What is needed
Copy each line from the data that has the word "discriminate" in it.

*** Materials provided ***

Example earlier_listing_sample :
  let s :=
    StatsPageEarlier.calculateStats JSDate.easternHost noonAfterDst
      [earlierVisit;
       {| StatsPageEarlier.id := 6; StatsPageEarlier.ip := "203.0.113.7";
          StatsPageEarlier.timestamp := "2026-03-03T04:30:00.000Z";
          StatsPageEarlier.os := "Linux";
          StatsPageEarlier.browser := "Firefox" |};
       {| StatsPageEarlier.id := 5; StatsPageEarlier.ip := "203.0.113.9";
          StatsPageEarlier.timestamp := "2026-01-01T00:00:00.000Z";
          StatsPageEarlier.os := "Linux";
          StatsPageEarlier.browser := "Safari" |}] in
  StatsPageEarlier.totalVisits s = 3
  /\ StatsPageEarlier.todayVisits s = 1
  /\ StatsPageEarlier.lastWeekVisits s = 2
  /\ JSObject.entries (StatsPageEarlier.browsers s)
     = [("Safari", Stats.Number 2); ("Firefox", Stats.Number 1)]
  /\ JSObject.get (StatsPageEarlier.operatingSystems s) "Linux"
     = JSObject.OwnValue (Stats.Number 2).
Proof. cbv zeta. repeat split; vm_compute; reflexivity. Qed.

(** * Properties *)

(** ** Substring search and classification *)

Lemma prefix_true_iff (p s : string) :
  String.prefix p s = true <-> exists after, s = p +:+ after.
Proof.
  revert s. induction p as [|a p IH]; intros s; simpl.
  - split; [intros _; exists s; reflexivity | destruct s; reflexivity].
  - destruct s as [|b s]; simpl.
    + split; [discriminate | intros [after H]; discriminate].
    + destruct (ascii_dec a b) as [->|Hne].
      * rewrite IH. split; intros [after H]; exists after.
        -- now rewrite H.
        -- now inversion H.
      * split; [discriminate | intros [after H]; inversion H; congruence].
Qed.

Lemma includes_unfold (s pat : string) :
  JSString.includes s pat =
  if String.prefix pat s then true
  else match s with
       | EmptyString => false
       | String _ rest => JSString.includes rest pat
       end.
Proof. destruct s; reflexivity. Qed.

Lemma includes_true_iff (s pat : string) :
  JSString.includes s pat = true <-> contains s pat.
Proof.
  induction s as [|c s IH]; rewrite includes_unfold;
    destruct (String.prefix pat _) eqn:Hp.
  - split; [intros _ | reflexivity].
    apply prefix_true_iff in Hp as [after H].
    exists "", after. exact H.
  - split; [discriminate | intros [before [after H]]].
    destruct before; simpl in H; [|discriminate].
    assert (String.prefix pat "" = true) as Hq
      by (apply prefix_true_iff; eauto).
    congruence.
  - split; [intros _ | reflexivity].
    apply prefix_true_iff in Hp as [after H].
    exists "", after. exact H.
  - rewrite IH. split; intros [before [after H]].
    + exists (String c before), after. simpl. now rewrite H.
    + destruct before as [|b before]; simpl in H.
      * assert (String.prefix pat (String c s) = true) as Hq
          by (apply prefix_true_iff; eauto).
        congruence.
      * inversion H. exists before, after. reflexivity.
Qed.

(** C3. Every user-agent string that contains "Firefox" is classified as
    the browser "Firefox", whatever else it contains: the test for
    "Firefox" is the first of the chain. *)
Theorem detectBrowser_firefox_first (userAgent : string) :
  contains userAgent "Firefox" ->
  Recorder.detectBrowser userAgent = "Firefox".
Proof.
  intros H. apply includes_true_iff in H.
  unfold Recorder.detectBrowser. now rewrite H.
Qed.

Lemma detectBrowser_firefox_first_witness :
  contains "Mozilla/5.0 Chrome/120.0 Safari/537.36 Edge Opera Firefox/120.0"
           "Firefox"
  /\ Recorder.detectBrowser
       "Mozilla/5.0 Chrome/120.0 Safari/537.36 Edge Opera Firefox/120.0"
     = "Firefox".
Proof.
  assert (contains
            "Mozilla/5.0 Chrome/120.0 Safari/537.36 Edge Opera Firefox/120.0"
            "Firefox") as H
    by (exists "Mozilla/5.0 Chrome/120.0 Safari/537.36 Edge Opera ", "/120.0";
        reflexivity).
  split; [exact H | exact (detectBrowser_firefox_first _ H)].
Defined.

*** End of Materials provided ***
*** Materials provided ***

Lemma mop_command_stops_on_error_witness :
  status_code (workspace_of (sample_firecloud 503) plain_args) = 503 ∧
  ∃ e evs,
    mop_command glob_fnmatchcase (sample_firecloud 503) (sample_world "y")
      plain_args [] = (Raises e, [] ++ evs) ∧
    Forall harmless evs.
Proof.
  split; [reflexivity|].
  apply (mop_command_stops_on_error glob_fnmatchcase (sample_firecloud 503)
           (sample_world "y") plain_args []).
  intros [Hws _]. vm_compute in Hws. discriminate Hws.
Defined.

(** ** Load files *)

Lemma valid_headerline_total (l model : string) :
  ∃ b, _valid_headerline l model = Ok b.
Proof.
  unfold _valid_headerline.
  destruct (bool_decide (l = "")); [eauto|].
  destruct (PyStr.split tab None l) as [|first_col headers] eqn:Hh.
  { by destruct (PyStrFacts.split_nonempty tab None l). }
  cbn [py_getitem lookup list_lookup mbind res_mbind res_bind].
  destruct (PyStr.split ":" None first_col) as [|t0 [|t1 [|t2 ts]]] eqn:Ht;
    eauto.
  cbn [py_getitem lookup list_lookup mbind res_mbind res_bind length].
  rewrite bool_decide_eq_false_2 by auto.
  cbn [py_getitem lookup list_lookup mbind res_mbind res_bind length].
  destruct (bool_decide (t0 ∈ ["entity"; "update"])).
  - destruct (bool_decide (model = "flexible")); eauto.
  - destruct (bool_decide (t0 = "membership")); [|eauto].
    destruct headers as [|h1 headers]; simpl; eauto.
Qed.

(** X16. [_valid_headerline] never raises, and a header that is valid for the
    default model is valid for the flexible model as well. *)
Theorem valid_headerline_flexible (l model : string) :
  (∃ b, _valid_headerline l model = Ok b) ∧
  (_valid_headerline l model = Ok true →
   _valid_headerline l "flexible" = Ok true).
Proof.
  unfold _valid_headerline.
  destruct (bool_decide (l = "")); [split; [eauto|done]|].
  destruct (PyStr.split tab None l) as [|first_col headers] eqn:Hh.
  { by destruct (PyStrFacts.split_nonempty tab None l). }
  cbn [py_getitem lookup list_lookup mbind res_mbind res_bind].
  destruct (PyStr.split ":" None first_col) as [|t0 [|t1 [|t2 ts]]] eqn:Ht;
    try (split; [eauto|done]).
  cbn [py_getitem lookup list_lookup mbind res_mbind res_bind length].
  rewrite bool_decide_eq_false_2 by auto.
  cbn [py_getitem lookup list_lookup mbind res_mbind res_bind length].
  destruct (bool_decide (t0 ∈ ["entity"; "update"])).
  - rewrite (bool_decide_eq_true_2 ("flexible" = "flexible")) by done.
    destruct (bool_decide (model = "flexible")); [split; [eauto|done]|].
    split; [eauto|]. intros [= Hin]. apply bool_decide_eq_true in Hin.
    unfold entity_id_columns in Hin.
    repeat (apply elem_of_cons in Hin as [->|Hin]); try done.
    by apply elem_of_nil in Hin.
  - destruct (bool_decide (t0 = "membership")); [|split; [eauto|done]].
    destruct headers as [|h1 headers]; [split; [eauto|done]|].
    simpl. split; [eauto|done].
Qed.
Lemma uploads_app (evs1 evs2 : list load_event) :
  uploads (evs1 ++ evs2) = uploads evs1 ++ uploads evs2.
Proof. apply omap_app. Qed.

*** End of Materials provided ***

Task solution
    + split; [discriminate | intros [after H]; discriminate].
      * split; [discriminate | intros [after H]; inversion H; congruence].
  - split; [discriminate | intros [before [after H]]].
    destruct before; simpl in H; [|discriminate].
  intros [Hws _]. vm_compute in Hws. discriminate Hws.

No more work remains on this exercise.